Pakistan is officially breaking its heavy dependence on Western insulin supplies. Specifically, Russian pharmaceutical company Zavod Medsintez LLC and Pakistan’s Genetics Pharmaceuticals Private Limited are launching an $80 million joint venture. This marks a major step for healthcare and biotechnology in the country. Together, Pakistan and Russia will build a local insulin manufacturing plant to lower import costs and improve nationwide access to diabetes treatments.
A Phased Approach to Establishing Local Insulin Plant
The project follows a strict, two-phase timeline. Initially, the companies will invest $20 million. This first phase focuses entirely on building an aseptic insulin filling plant and biological units for refilling. Consequently, the partners expect to complete this stage by December 2028.
Afterward, the second phase will kick off. The joint venture will invest the remaining $60 million to establish a full-scale manufacturing plant by December 2031. Furthermore, this final phase includes a complete biotechnology transfer. Therefore, Pakistan will begin producing Active Pharmaceutical Ingredients (APIs) and raw materials locally.
Strict Deadlines Imposed by DRAP
The Drug Regulatory Authority of Pakistan (DRAP) has issued conditional approval for the project. Additionally, the regulator approved retail prices for six Russian “Rosinsulin” products.
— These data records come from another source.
Lemma insert_columns_tracks pre u sql t : udf_bytes u -> text_ sql = pre ->
  tracks pre udf_columns (map image (cells u)) (insert_columns u t (OB_SUCCESS, sql, empty)).
Proof.
  intros Hu Hs. pose proof (zip_ok u Hu) as Hok. destruct Hu as ((Hid & _) & _). rewrite insert_columns_fold by exact Hid.
  apply (fold_tracks pre (zip udf_columns (cells u)) [] []); [| easy | constructor | right; repeat eexists |].
  - intros _. cbn. now rewrite Hs, app_nil_r.
  - exact Hok.
Qed.
End Text.

(** ** With memory the appends succeed *)
Section Room.
Context `{Allocator} (Hmem : forall n, alloc_ok n = true).
Definition sized (s : ObSqlString.t) : Prop := 0 <= data_size_ s < 2 ^ 50.

Lemma grow_spec need n : forall x, 512 <= x < 2 ^ 50 -> need <= 2 ^ 49 -> need <= x * 2 ^ Z.of_nat n ->
  need <= grow n x need < 2 ^ 50.
Proof.
  induction n as [| n IH]; intros x Hx Hn Hb; cbn [grow]; [simpl in Hb; lia |].
  destruct (Z.ltb_spec x need); [| lia]. rewrite Z.shiftl_mul_pow2 by lia. change (2 ^ 1) with 2.
  unfold to_int64. rewrite swrap_small by lia. apply IH; [lia | lia |].
  rewrite Nat2Z.inj_succ, Z.pow_succ_r in Hb by lia. lia.
Qed.

Lemma reserve_room s n : sized s -> 0 <= n < 2 ^ 48 ->
  (reserve s n).1 = OB_SUCCESS /\ sized (reserve s n).2 /\ n < data_size_ (reserve s n).2.
Proof.
  unfold sized. intros Hs Hn. unfold reserve. rewrite (proj2 (Z.ltb_ge n 0)) by lia.
  destruct (Z.ltb_spec (data_size_ s) (n + 1)); [| cbn; lia].
  set (x := if MAX_SQL_STRING_LEN <? data_size_ s then data_size_ s else MAX_SQL_STRING_LEN).
  assert (512 <= x < 2 ^ 50) as Hx.
  { unfold x, MAX_SQL_STRING_LEN. destruct (Z.ltb_spec 512 (data_size_ s)); lia. }
  pose proof (grow_spec (n + 1) 64 x Hx ltac:(lia) ltac:(change (2 ^ Z.of_nat 64) with 18446744073709551616; lia)).
  rewrite (proj2 (Z.ltb_ge _ _)) by lia. unfold extend. rewrite (proj2 (Z.ltb_ge _ _)) by lia. rewrite Hmem. cbn [fst snd data_size_]. lia.
Qed.

Lemma append_room s str : sized s -> len_ s + length str < 2 ^ 48 ->
  (append s str).1 = OB_SUCCESS /\ sized (append s str).2.
Proof.
  intros Hs Hl. unfold append. destruct (reserve_room s (len_ s + length str) Hs) as (E & Hs' & _); [unfold len_, length in *; lia |].
  destruct (reserve s _) as [ret s']. cbn [fst snd] in *. code_case ret; easy.
Qed.
Lemma append_fmt_room s out : sized s -> length out < 2 ^ 31 -> len_ s + length out < 2 ^ 48 ->
  (append_fmt s out).1 = OB_SUCCESS /\ sized (append_fmt s out).2.
Proof.
  intros Hs H1 Hl. unfold append_fmt. rewrite (proj2 (Z.ltb_ge _ _)) by lia. case_match; [| easy].
  destruct (reserve_room s (length out + len_ s) Hs) as (E & Hs' & Hr); [unfold len_, length in *; lia |].
  pose proof (reserve_text s (length out + len_ s)) as Ht. destruct (reserve s _) as [ret s']. cbn [fst snd] in *.
  code_case ret; [easy |]. rewrite (proj2 (Z.leb_gt _ _)) by (unfold len_ in *; rewrite Ht; lia). easy.
Qed.
Lemma append_hex_room str : forall s, sized s -> len_ s + 2 * length str < 2 ^ 48 ->
  (append_hex s str).1 = OB_SUCCESS /\ sized (append_hex s str).2.
Proof.
  induction str as [| c str IH]; intros s Hs Hl; [easy |]. cbn [append_hex].
  assert (length (c :: str) = length str + 1) as Elen by (unfold length; simpl; lia). rewrite Elen in Hl.
  assert (0 <= length str) by (unfold length; lia). assert (length (hex_byte c) = 2) as E2 by reflexivity.
  destruct (append_fmt_room s (hex_byte c) Hs) as (E & Hs'); [lia | lia |].
  pose proof (append_fmt_text s (hex_byte c) E) as Ht. destruct (append_fmt s _) as [ret s']. cbn [fst snd] in *.
  code_case ret; [easy |]. apply IH; [exact Hs' |]. unfold len_, length in *. rewrite Ht, length_app. simpl. lia.
Qed.
Lemma hex_escape_room s str : sized s -> len_ s + 2 * length str + 3 < 2 ^ 48 ->
  (sql_append_hex_escape_str s str).1 = OB_SUCCESS /\ sized (sql_append_hex_escape_str s str).2.
Proof.
  intros Hs Hl. assert (0 <= length str) by (unfold length; lia). assert (0 <= len_ s) by (unfold len_, length; lia).
  unfold sql_append_hex_escape_str.
  destruct (reserve_room s (len_ s + length str * 2 + 3) Hs) as (E0 & Hs0 & _); [lia |].
  pose proof (reserve_text s (len_ s + length str * 2 + 3)) as T0. destruct (reserve s _) as [r0 s0]. cbn [fst snd] in *.
  code_case r0; [easy |]. assert (len_ s0 = len_ s) as L0 by (unfold len_; now rewrite T0).
  destruct (append_room s0 (chars "X'") Hs0) as (E1 & Hs1); [change (length (chars "X'")) with 2; lia |].
  pose proof (append_text s0 (chars "X'") E1) as T1. destruct (append s0 _) as [r1 s1]. cbn [fst snd] in *.
  code_case r1; [easy |]. assert (len_ s1 = len_ s + 2) as L1.
  { unfold len_, length in *. rewrite T1, length_app. simpl. lia. }
  destruct (append_hex_room str s1 Hs1) as (E2 & Hs2); [lia |].
  pose proof (append_hex_text str s1 E2) as T2. destruct (append_hex s1 str) as [r2 s2]. cbn [fst snd] in *.
  code_case r2; [easy |]. apply append_room; [exact Hs2 |]. change (length (chars "'")) with 1.
  assert (List.length (concat (map hex_byte str)) = 2 * List.length str)%nat as Lh.
  { clear. induction str as [| c str IH]; [reflexivity |]. cbn [map concat]. rewrite length_app, IH. simpl. lia. }
  unfold len_, length in *. rewrite T2, length_app, Lh. lia.
Qed.

(** The code is success and there is room. *)
Definition good (st : columns) : Prop := st.1.1 = OB_SUCCESS /\ sized st.1.2 /\ sized st.2.
Definition small (st : columns) (n : Z) : Prop := len_ st.1.2 < 2 ^ 40 /\ len_ st.2 < 2 ^ 40 /\ n < 2 ^ 30.
Lemma insert_spec u d g : rep d g -> udf_bytes u ->
  let t := get_exec_tenant_id (ObPythonUDF.tenant_id_ u) in
  let '(ret, w) := insert_python_udf u d in
  ret = OB_SUCCESS ->
  ObPythonUDF.check_pycall u = OB_SUCCESS /\ g !! key t (ObPythonUDF.name_ u) = None /\
  rep w (<[key t (ObPythonUDF.name_ u) := fn_of u]> g).
Proof.
  intros Hr Hu t. unfold insert_python_udf. destruct (negb (is_valid u)); [easy |]. unfold add_python_udf. fold t.
  pose proof (insert_statement_text u t Hu) as Ht. destruct (insert_statement u t) as [ret sql]. cbn [fst snd] in Ht.
  code_case ret; [easy |]. rewrite (Ht Ecode). code_case (ObPythonUDF.check_pycall u); [easy |].
  destruct (sql_write t _ d) as [[ret1 n] w] eqn:Ew. code_case ret1; [easy |]. case_match; [easy |]. intros _. subst ret1.
  split; [exact Ecode0 |].
  destruct (insert_law t _ d _ _ n w (parse_insert_udf u Hu) Ew) as (_ & Hnew & (r & Hp & Hcol) & Hs).
  assert (row_is (fn_of u) r) as Hf by (intros c; now rewrite Hcol).
  destruct (rep_insert d w g t (fn_of u) r Hr Hu Hf Hp Hs) as [Hrep Hnone]; [| now split].
  intros r' Hin E. destruct (proj1 (proj2 (Hr t)) r' Hin) as (f' & _ & Hf'). apply (Hnew r' (0, collate (ObPythonUDF.name_ u)) Hin).
  - reflexivity.
  - rewrite (row_is_key f' r' Hf'). rewrite (row_is_name f' r' Hf'), (row_is_name _ r Hf) in E. injection E as ->. reflexivity.
Qed.

Lemma exec_tenant t : t <> OB_INVALID_TENANT_ID -> get_exec_tenant_id t = t.
Proof. intros Ht. unfold get_exec_tenant_id. destruct (Z.eqb_spec OB_INVALID_TENANT_ID t); [congruence | reflexivity]. Qed.

Definition delete_text (name : bytes) : bytes :=
  chars "DELETE FROM __all_python_udf WHERE tenant_id = " ++ dec_d 0 ++ chars " AND name='" ++ name ++ chars "'".
Lemma delete_spec tenant name d g : rep d g -> plain name ->
  let t := get_exec_tenant_id tenant in
  let '(ret, w) := delete_python_udf tenant name d in
  ret = OB_SUCCESS -> (exists f, g !! key t name = Some f) /\ rep w (delete (key t name) g).
Proof.
  intros Hr Hn t. unfold delete_python_udf, get_extract_tenant_id, OB_INVALID_TENANT_ID, assign_fmt. fold t.
  rewrite (plain_c_str name Hn). fold (delete_text name).
  pose proof (append_fmt_text (mk [] (data_size_ empty)) (delete_text name)) as Ht.
  destruct (append_fmt _ (delete_text name)) as [ret sql]. cbn [fst snd app text_] in Ht. code_case ret; [easy |].
  rewrite (Ht Ecode). destruct (sql_write t _ d) as [[ret1 n] w] eqn:Ew. code_case ret1; [easy |]. subst ret1.
  destruct (delete_law t _ d 0 name n w (parse_delete name Hn) Ew) as (En & Hp & Hs).
  assert (forall r, r ∈ rows d t -> has_key 0 name r = bool_decide (row_name r = Some (collate name))) as Hk
    by (intros; now apply (has_key_name d g t)).
  rewrite (filter_ext_in _ _ _ Hk) in En.
  rewrite (filter_ext_in _ (fun r => negb (bool_decide (row_name r = Some (collate name))))) in Hp by (intros; now rewrite Hk).
  pose proof (rows_named d g t (collate name) Hr) as Hrn. unfold key.
  destruct (g !! (t, collate name)) as [f |].
  - intros _. split; [eauto |]. now apply (rep_delete d).
  - rewrite Hrn in En. cbn in En. subst n. easy.
Qed.

(** ** Reading *)
(** A row of the catalogue fills an object, unless memory runs out. *)
Lemma fill_schema_spec t r u f : fn_ok f -> row_is f r ->
  exists ret u', fill_python_udf_schema t r u = Some (ret, u') /\
    (ret = OB_SUCCESS -> u' = of_fn t (ObPythonUDF.model_name_ u) f) /\
    ((forall n, alloc_ok n = true) -> ret = OB_SUCCESS) /\ ret <> OB_ITER_END.
Proof.
  intros (Hid & Han & Hv & _) Hr. destruct (fn_columns f) as (_ & F2 & F3 & F4 & F5 & F6 & F7 & F8 & F9).
  rewrite <- Hr in F2, F3, F4, F5, F6, F7, F8, F9. cbn [of_fn ObPythonUDF.udf_id_ ObPythonUDF.arg_num_ ObPythonUDF.schema_version_] in *.
  unfold fill_python_udf_schema, EXTRACT_VARCHAR, EXTRACT_INT, EXTRACT_RET.
  rewrite (get_varchar_law _ _ _ F3), (get_varchar_law _ _ _ F5), (get_varchar_law _ _ _ F6), (get_varchar_law _ _ _ F8).
  rewrite (get_int_law _ _ _ F2), (get_int_law _ _ _ F4), (get_int_law _ _ _ F7), (get_int_law _ _ _ F9).
  assert (to_int32 (enum_to (fn_ret f)) = enum_to (fn_ret f)) as -> by now destruct (fn_ret f).
  assert (enum_of (enum_to (fn_ret f)) = Some (fn_ret f)) as -> by now destruct (fn_ret f).
  rewrite uwrap64_small by exact Hid. unfold to_int32. rewrite swrap_small by lia.
  assert (forall s, (ObPythonUDF.deep_copy_str OB_SUCCESS s [] = (OB_SUCCESS, s)) \/
            (ObPythonUDF.deep_copy_str OB_SUCCESS s [] = (OB_ALLOCATE_MEMORY_FAILED, []) /\ ~ forall n, alloc_ok n = true)) as Hcopy.
  { intros s. unfold ObPythonUDF.deep_copy_str, ObSimplePythonUdfSchema.deep_copy_str. cbn [Z.eqb OB_SUCCESS]. case_match eqn:E1.
    - case_match eqn:E2; [now left | right; split; [reflexivity |]]. intros Hm. now rewrite Hm in E2.
    - left. destruct s; [reflexivity |]. unfold ObString.length in E1. simpl in E1. apply Z.ltb_ge in E1. lia. }
  destruct u as [e0 t0 i0 n0 m0 an0 ans0 ats0 r0 p0 v0].
  unfold ObPythonUDF.set_name, ObPythonUDF.set_arg_names, ObPythonUDF.set_arg_types, ObPythonUDF.set_pycall.
  assert (forall ret u', ret = OB_ALLOCATE_MEMORY_FAILED -> ~ (forall n, alloc_ok n = true) ->
    exists ret' u'', Some (ret, u') = Some (ret', u'') /\ (ret' = OB_SUCCESS -> u'' = of_fn t m0 f) /\
      ((forall n, alloc_ok n = true) -> ret' = OB_SUCCESS) /\ ret' <> OB_ITER_END) as Hfail
    by (intros ret u' -> Hno; exists OB_ALLOCATE_MEMORY_FAILED, u'; easy).
  cbn -[ObPythonUDF.deep_copy_str]. destruct (Hcopy (fn_name f)) as [-> | [-> Hno]]; [| now apply Hfail].
  cbn -[ObPythonUDF.deep_copy_str]. destruct (Hcopy (fn_arg_names f)) as [-> | [-> Hno]]; [| now apply Hfail].
  cbn -[ObPythonUDF.deep_copy_str]. destruct (Hcopy (fn_arg_types f)) as [-> | [-> Hno]]; [| now apply Hfail].
  cbn -[ObPythonUDF.deep_copy_str]. destruct (Hcopy (fn_pycall f)) as [-> | [-> Hno]]; [| now apply Hfail].
  eexists _, _. split; [reflexivity | easy].
Qed.

Definition known (rs : list Row) : Prop := forall r, r ∈ rs -> exists f, fn_ok f /\ row_is f r.

(** The loops over a result are defined, and end with the code of the last
    [next] unless memory runs out. *)
Lemma fetch_rows_ends t last rs : known rs -> last <> OB_SUCCESS -> forall ex u,
  exists ret ex' u', fetch_rows t rs last ex u = Some (ret, ex', u') /\ ret <> OB_SUCCESS /\
    (ret = OB_ITER_END -> last = OB_ITER_END) /\ ((forall n, alloc_ok n = true) -> ret = last).
Proof.
  intros Hk Hl. induction rs as [| r rs IH]; intros ex u; cbn [fetch_rows]; [exists last, ex, u; auto |].
  destruct (Hk r) as (f & Hok & Hf); [left |]. destruct (fill_schema_spec t r u f Hok Hf) as (ret & u' & -> & _ & Hm & Hi).
  cbn [mbind option_bind]. code_case ret; [| apply IH; intros r' Hin; apply Hk; now right].
  exists ret, true, u'. split_and!; [reflexivity | assumption | easy |]. intros Hmem. now specialize (Hm Hmem).
Qed.
Lemma fetch_ids_ends t last rs : known rs -> last <> OB_SUCCESS -> forall ex id,
  exists ret ex' id', fetch_ids t rs last ex id = Some (ret, ex', id') /\ ret <> OB_SUCCESS /\
    (ret = OB_ITER_END -> last = OB_ITER_END /\ ex' = ex || negb (bool_decide (rs = []))) /\
    ((forall n, alloc_ok n = true) -> ret = last).
Proof.
  intros Hk Hl. induction rs as [| r rs IH]; intros ex id; cbn [fetch_ids].
  { exists last, ex, id. rewrite bool_decide_true, orb_false_r by reflexivity. auto. }
  destruct (Hk r) as (f & Hok & Hf); [left |].
  destruct (fill_schema_spec t r ObPythonUDF.new f Hok Hf) as (ret & u' & -> & _ & Hm & Hi).
  cbn [mbind option_bind]. code_case ret.
  - exists ret, true, (ObPythonUDF.udf_id_ u'). split_and!; [reflexivity | assumption | easy |].
    intros Hmem. now specialize (Hm Hmem).
  - destruct (IH (fun r' Hin => Hk r' (list_elem_of_further _ _ _ Hin)) true (ObPythonUDF.udf_id_ u')) as (ret' & ex' & id' & E & H1 & H2 & H3).
    exists ret', ex', id'. split_and!; [exact E | exact H1 | | exact H3]. intros Hr. destruct (H2 Hr) as [-> ->].
    rewrite (bool_decide_false (r :: rs = [])) by easy. split; [reflexivity |]. now destruct ex.
Qed.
However, DRAP attached severe stipulations. The regulator tied the project’s approval directly to the phase-wise construction deadlines. If the joint venture fails to meet these specific timelines, DRAP will cancel the product registrations completely.
This pharmaceutical deal represents more than just medical self-sufficiency. Meanwhile, it highlights rapidly expanding economic integration across Eurasia. Alongside this $80 million biotechnology transfer, Russia is also opening its massive consumer market to Pakistani seafood exports.